Exercise — Search the records that follow and extract every line containing the string "distanceOf".

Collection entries
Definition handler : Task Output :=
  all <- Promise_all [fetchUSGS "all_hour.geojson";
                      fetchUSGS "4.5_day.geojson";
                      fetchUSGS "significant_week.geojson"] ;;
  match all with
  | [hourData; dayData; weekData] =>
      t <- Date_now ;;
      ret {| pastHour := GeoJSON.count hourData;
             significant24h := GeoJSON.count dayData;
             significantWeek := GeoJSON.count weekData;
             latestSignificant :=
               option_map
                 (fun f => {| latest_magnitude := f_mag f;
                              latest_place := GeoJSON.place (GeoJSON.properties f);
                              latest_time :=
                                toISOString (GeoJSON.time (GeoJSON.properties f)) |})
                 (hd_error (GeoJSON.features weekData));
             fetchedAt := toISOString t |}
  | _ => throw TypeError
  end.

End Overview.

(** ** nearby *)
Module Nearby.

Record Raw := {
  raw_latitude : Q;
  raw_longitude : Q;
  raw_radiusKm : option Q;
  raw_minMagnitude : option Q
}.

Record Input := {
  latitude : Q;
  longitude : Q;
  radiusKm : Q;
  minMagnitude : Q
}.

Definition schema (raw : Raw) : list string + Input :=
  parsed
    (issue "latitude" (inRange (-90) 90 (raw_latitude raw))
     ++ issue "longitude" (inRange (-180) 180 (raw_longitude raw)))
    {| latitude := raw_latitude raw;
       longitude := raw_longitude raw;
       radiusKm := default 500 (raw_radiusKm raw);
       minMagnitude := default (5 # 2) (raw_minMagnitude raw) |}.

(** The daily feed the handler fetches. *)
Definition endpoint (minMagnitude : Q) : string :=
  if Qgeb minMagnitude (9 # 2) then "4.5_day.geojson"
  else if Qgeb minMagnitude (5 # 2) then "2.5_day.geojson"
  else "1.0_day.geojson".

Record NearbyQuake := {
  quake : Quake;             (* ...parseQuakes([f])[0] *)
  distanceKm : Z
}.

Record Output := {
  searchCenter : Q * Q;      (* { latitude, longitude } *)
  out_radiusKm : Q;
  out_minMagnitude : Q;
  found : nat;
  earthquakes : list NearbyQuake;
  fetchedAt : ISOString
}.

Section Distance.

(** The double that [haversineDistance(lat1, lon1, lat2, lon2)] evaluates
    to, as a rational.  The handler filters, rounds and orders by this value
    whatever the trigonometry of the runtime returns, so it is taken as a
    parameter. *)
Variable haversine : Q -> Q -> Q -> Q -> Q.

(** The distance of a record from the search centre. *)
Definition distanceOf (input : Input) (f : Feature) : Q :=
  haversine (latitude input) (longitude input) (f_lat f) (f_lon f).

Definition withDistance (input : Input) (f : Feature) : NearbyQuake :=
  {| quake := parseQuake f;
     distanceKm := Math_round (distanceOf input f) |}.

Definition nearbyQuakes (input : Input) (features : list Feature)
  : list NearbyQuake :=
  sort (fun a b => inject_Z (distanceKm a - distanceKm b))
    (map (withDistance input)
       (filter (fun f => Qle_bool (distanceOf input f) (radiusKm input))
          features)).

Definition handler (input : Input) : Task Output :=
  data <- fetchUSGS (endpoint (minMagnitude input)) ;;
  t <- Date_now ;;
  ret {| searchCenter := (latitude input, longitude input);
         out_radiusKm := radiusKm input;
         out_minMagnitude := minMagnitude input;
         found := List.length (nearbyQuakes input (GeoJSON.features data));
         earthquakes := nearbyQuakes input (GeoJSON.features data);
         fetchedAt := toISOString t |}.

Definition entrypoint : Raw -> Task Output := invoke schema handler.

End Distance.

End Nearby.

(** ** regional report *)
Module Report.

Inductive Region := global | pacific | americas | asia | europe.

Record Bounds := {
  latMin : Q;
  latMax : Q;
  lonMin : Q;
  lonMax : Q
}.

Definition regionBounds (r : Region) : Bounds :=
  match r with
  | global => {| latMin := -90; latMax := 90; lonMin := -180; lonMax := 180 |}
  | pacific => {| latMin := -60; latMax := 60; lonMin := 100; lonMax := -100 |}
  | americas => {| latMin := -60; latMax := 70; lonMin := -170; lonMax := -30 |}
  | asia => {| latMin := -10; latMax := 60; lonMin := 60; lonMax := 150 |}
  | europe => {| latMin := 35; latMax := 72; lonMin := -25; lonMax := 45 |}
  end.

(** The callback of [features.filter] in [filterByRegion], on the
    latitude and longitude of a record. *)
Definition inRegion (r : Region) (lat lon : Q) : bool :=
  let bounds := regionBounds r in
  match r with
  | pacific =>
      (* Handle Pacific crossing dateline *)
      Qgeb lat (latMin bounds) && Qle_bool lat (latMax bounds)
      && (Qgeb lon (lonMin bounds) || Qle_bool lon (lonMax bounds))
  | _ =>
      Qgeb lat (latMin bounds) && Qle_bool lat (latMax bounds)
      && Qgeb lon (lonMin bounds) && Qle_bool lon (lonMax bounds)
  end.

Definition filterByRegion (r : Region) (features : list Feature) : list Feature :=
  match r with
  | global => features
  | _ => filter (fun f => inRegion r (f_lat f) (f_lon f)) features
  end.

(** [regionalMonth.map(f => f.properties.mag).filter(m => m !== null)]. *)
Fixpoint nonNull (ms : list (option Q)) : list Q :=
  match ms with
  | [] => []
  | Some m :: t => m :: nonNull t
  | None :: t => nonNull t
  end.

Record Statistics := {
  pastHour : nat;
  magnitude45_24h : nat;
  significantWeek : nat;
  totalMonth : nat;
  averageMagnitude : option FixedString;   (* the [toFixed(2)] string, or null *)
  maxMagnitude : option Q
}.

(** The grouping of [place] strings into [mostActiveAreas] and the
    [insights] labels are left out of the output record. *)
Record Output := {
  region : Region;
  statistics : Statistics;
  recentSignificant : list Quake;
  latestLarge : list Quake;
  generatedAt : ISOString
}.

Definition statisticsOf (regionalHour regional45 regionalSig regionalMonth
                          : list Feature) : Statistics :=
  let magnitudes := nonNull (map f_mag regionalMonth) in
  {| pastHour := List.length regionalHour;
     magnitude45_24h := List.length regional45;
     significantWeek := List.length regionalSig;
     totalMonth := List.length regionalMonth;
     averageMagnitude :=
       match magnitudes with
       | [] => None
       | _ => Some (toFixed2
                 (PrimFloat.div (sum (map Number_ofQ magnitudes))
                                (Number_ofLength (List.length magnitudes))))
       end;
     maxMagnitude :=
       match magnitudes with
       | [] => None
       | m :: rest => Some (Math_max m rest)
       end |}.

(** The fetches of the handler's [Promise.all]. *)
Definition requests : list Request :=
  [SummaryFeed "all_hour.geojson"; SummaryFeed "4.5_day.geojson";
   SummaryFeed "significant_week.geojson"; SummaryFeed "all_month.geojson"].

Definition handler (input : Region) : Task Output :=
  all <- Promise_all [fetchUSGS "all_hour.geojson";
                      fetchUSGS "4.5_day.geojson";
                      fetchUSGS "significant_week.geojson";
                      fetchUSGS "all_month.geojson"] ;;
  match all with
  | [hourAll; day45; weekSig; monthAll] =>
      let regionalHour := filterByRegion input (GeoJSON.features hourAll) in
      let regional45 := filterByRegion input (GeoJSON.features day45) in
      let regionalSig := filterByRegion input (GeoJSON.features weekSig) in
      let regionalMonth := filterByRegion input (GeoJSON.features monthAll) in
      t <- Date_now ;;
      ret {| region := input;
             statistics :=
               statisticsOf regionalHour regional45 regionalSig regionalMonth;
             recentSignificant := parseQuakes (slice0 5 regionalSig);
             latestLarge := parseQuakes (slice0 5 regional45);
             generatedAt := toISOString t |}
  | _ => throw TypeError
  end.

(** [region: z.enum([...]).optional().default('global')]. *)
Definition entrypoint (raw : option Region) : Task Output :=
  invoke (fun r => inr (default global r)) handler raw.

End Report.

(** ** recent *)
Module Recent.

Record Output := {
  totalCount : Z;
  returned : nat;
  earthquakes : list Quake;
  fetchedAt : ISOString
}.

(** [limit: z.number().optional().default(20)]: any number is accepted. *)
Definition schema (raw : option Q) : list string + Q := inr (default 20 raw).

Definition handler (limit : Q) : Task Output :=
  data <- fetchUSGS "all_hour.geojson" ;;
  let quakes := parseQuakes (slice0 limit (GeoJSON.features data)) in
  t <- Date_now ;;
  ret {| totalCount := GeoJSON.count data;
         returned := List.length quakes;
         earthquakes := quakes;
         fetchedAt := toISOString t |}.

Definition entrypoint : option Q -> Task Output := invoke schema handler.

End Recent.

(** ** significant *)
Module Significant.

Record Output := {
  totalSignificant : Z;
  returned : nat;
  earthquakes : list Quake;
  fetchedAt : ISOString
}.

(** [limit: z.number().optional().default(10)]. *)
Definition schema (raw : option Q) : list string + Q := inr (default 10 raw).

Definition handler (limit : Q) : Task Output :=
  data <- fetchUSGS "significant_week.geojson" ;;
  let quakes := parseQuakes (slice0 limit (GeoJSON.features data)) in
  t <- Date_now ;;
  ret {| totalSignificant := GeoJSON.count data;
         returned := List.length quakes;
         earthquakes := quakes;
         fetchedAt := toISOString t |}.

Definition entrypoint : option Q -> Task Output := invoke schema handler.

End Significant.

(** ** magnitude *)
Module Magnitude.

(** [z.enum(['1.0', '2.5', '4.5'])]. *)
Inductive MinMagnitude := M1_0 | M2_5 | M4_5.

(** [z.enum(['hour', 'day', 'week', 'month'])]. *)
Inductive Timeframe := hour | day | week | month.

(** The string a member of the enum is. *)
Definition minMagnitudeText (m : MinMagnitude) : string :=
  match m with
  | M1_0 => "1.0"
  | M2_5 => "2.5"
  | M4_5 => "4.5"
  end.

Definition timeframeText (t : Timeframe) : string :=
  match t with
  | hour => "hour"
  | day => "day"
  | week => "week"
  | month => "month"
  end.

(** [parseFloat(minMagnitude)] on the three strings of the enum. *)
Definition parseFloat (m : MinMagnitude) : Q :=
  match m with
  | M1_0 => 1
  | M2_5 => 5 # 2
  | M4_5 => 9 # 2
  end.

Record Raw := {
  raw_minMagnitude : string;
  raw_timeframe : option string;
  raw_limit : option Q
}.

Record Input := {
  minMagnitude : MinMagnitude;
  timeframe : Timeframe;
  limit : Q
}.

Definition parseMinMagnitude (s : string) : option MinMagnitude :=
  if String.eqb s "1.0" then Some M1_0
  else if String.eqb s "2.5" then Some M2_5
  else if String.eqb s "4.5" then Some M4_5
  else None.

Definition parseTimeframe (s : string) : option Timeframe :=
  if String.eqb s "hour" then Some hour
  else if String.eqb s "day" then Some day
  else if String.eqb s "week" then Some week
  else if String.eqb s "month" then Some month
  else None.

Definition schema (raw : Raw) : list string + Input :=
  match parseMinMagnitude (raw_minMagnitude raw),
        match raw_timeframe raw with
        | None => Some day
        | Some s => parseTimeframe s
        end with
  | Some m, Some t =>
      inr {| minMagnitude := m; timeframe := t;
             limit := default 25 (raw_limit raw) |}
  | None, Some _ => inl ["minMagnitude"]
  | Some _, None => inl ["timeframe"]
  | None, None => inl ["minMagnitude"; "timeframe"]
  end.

Exercise solution —
Definition distanceOf (input : Input) (f : Feature) : Q :=
     distanceKm := Math_round (distanceOf input f) |}.
       (filter (fun f => Qle_bool (distanceOf input f) (radiusKm input))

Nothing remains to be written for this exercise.